O presidente estadual do PL no Ceará, deputado federal André Fernandes, descarta a possibilidade de a sigla deixar o palanque do ex-ministro Ciro Gomes (PSDB) ao Palácio da Abolição. Apesar da pressão da ex-primeira-dama Michelle Bolsonaro para que a legenda optasse por aliar-se a Eduardo Girão (Novo), Fernandes afirma que a “decisão já está tomada” e o partido “integrará o projeto político liderado por Ciro” no governo estadual.

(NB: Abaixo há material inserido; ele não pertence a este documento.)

(* ===== verification/Finding.v ===== *)
(** * Observations and normalizations (src/internal/finding)

    [Module Finding] models the immutable scanner statements, their canonical
    form and fingerprint (types.go, normalization.go), and the two recording
    operations (postgres.go, normalization_postgres.go) as database programs.
    The tables of correlation outcomes are in the same database because
    correlation reads the normalizations. *)

From S2P Require Import Prelude GoStrings Encoding Txn Json Queue Records.

Local Open Scope Z_scope.

Module Finding.

Inductive error :=
| ErrInvalid
| ErrObservationConflict
| ErrScanNotFound
| ErrNormalizationInvalid
| ErrNormalizationConflict
| ErrObservationNotFound
| ErrDatabase (action : string).

Definition parserNamePattern : string -> bool := match_head is_lower name_char 63.

Definition FingerprintComplete : string := "complete".
Definition FingerprintPartial : string := "partial".

Record SourceFingerprint := { fp_Kind : string; fp_Name : string; fp_Value : string }.

Record Location := {
  Ordinal : Z; l_SourcePointer : string; URI : string; URIBaseID : string; ArtifactIndex : option Z;
  StartLine : option Z; StartColumn : option Z; EndLine : option Z; EndColumn : option Z
}.

Record ObservationSpec := {
  ID : string; WorkspaceID : string; ScanID : string; RawArtifactID : string; SourceResultIndex : Z;
  ParserName : string; ParserVersion : string; SourcePointer : string; SourceGUID : string;
  SourceCorrelationGUID : string; SourceRuleID : string; SourceRuleIndex : option Z;
  SourceSeverity : string; SourceKind : string; SourceBaselineState : string; MessageID : string;
  MessageText : string; MessageMarkdown : string; MessageArguments : list string;
  Locations : list Location; Fingerprints : list SourceFingerprint; ObservedAt : option time;
  RecordedAt : time
}.

Record StoredObservation := {
  so_ID : string; so_WorkspaceID : string; so_ScanID : string; so_RawArtifactID : string;
  so_ReceivedAt : time; so_RecordedAt : time; so_Created : bool
}.

(** ** Validation *)

Definition MiB : Z := Z.shiftl 1 20.
Definition validOptionalIndex (v : option Z) : bool := match v with Some z => 0 <=? z | None => true end.
Definition validOptionalPositive (v : option Z) : bool := match v with Some z => 0 <? z | None => true end.

Definition validLocation (l : Location) : bool :=
  (0 <=? Ordinal l) && validText (l_SourcePointer l) 1 1024 && validOptionalBytes (URI l) MiB &&
  validOptionalText (URIBaseID l) 512 && validOptionalIndex (ArtifactIndex l) &&
  validOptionalPositive (StartLine l) && validOptionalPositive (StartColumn l) &&
  validOptionalPositive (EndLine l) && validOptionalPositive (EndColumn l).

Definition validFingerprint (f : SourceFingerprint) : bool :=
  (String.eqb (fp_Kind f) FingerprintComplete || String.eqb (fp_Kind f) FingerprintPartial) &&
  validText (fp_Name f) 1 512 && negb (String.eqb (fp_Value f) "") && validOptionalBytes (fp_Value f) MiB.

Definition validArgument (a : string) : bool := ValidString a && (slen a <=? MiB) && negb (has_nul a).

Definition zlen {A} (l : list A) : Z := Z.of_nat (length l).

(** The two groups of checks on the scalar fields. *)
Definition validIdentity (s : ObservationSpec) : bool :=
  validOpaqueID (ID s) && validOpaqueID (WorkspaceID s) && validOpaqueID (ScanID s) &&
  validOpaqueID (RawArtifactID s) && (0 <=? SourceResultIndex s) && negb (IsZero (RecordedAt s)) &&
  parserNamePattern (ParserName s) && validText (ParserVersion s) 1 64 &&
  validText (SourcePointer s) 1 1024.

Definition validSource (s : ObservationSpec) : bool :=
  validOptionalText (SourceGUID s) 128 && validOptionalText (SourceCorrelationGUID s) 128 &&
  validOptionalText (SourceRuleID s) 512 && validOptionalIndex (SourceRuleIndex s) &&
  validOptionalText (SourceSeverity s) 64 && validOptionalText (SourceKind s) 64 &&
  validOptionalText (SourceBaselineState s) 64 && validOptionalText (MessageID s) 512 &&
  validOptionalBytes (MessageText s) MiB && validOptionalBytes (MessageMarkdown s) MiB &&
  (zlen (MessageArguments s) <=? 1000) && (zlen (Locations s) <=? 1000) &&
  (zlen (Fingerprints s) <=? 2000).

(** ** Canonical order: sort.Slice, then neighbours must differ *)

Definition ordinal_le (a b : Location) : Prop := Ordinal a <= Ordinal b.
#[global] Instance ordinal_le_dec : RelDecision ordinal_le.
Proof. intros a b. unfold ordinal_le. apply _. Defined.

(** Kind first, then name, both in byte order. *)
Definition fingerprint_leb (a b : SourceFingerprint) : bool :=
  if String.eqb (fp_Kind a) (fp_Kind b) then bytewise_leb (fp_Name a) (fp_Name b)
  else bytewise_leb (fp_Kind a) (fp_Kind b).
Definition fingerprint_le (a b : SourceFingerprint) : Prop := fingerprint_leb a b = true.
#[global] Instance fingerprint_le_dec : RelDecision fingerprint_le.
Proof. intros a b. unfold fingerprint_le. apply _. Defined.

Definition same_fingerprint_key (a b : SourceFingerprint) : bool :=
  String.eqb (fp_Kind a) (fp_Kind b) && String.eqb (fp_Name a) (fp_Name b).

(** No element equals its predecessor. *)
Fixpoint neighbours_differ {A} (same : A -> A -> bool) (l : list A) : bool :=
  match l with
  | a :: ((b :: _) as l') => negb (same a b) && neighbours_differ same l'
  | _ => true
  end.

(** ** Canonical form and fingerprint *)

Record canonicalObservation := {
  co_spec : ObservationSpec;                (* the fields copied unchanged *)
  co_Locations : list Location;
  co_Fingerprints : list SourceFingerprint
}.

(** [omitempty] on pointers; a nil slice is [null]. *)
Definition nil_array (l : list json) : json := match l with [] => JNull | _ => JArr l end.

Definition json_location (l : Location) : json :=
  JObj ([("ordinal", JInt (Ordinal l)); ("source_pointer", JStr (l_SourcePointer l))] ++
        omit_empty "uri" (URI l) ++ omit_empty "uri_base_id" (URIBaseID l) ++
        omit_none "artifact_index" JInt (ArtifactIndex l) ++ omit_none "start_line" JInt (StartLine l) ++
        omit_none "start_column" JInt (StartColumn l) ++ omit_none "end_line" JInt (EndLine l) ++
        omit_none "end_column" JInt (EndColumn l)).

Definition json_fingerprint (f : SourceFingerprint) : json :=
  JObj [("kind", JStr (fp_Kind f)); ("name", JStr (fp_Name f)); ("value", JStr (fp_Value f))].

Definition json_observation (c : canonicalObservation) : json :=
  let s := co_spec c in
  JObj ([("workspace_id", JStr (WorkspaceID s)); ("scan_id", JStr (ScanID s));
         ("raw_artifact_id", JStr (RawArtifactID s)); ("source_result_index", JInt (SourceResultIndex s));
         ("parser_name", JStr (ParserName s)); ("parser_version", JStr (ParserVersion s));
         ("source_pointer", JStr (SourcePointer s))] ++
        omit_empty "source_guid" (SourceGUID s) ++
        omit_empty "source_correlation_guid" (SourceCorrelationGUID s) ++
        omit_empty "source_rule_id" (SourceRuleID s) ++
        omit_none "source_rule_index" JInt (SourceRuleIndex s) ++
        omit_empty "source_severity" (SourceSeverity s) ++ omit_empty "source_kind" (SourceKind s) ++
        omit_empty "source_baseline_state" (SourceBaselineState s) ++ omit_empty "message_id" (MessageID s) ++
        omit_empty "message_text" (MessageText s) ++ omit_empty "message_markdown" (MessageMarkdown s) ++
        [("message_arguments", JArr (map JStr (MessageArguments s)));
         ("locations", nil_array (map json_location (co_Locations c)));
         ("fingerprints", nil_array (map json_fingerprint (co_Fingerprints c)))] ++
        omit_none "observed_at" (fun t => JStr (rfc3339nano t)) (ObservedAt s)).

Decisão consolidada e sem candidatura própria
Por meio de nota, Fernandes também esclarece que “não há possibilidade de o PL lançar candidatura própria ao governo do Ceará nas eleições deste ano”. A insatisfação da ex-primeira-dama com o apoio do partido à candidatura de Ciro abriu uma nova frente de conflito no clã bolsonarista.
Críticas de Michelle Bolsonaro
Sobre a situação no Ceará, Michelle disse, em vídeo publicado nas redes sociais, “ter o direito de achar errado uma aliança com quem sempre se declarou inimigo do pai deles”. Ela afirmou: “Não vou trocar valores por pragmatismo político oportunista. Também não estou impedindo ninguém de fazê-lo, mas acho errado fazê-lo no primeiro turno. Ciro não terá meu apoio nunca e, na minha opinião, não deveria ter de ninguém da direita que apoia Bolsonaro”. Michelle acrescentou: “Não estou exigindo que se desfaça aliança no Ceará, mas que se adie para o segundo turno”.
Disputa pela vaga ao Senado
Outro ponto de conflito é a escolha do nome do PL ao Senado no Ceará. O diretório regional quer lançar o deputado estadual Alcides Fernandes na chapa de Ciro. Ele é pai de André Fernandes, presidente estadual do PL. A articulação em torno do nome de Alcides conta com o apoio do presidenciável Flávio Bolsonaro. Já Michelle aposta em Priscila Costa, uma de suas principais aliadas.
Evento em Fortaleza
As pré-candidaturas serão lançadas nesta sexta-feira em evento do PL em Fortaleza, que contará com a presença de Flávio. A situação revela a crescente tensão interna no bolsonarismo, com Michelle abrindo uma nova frente de conflito no clã.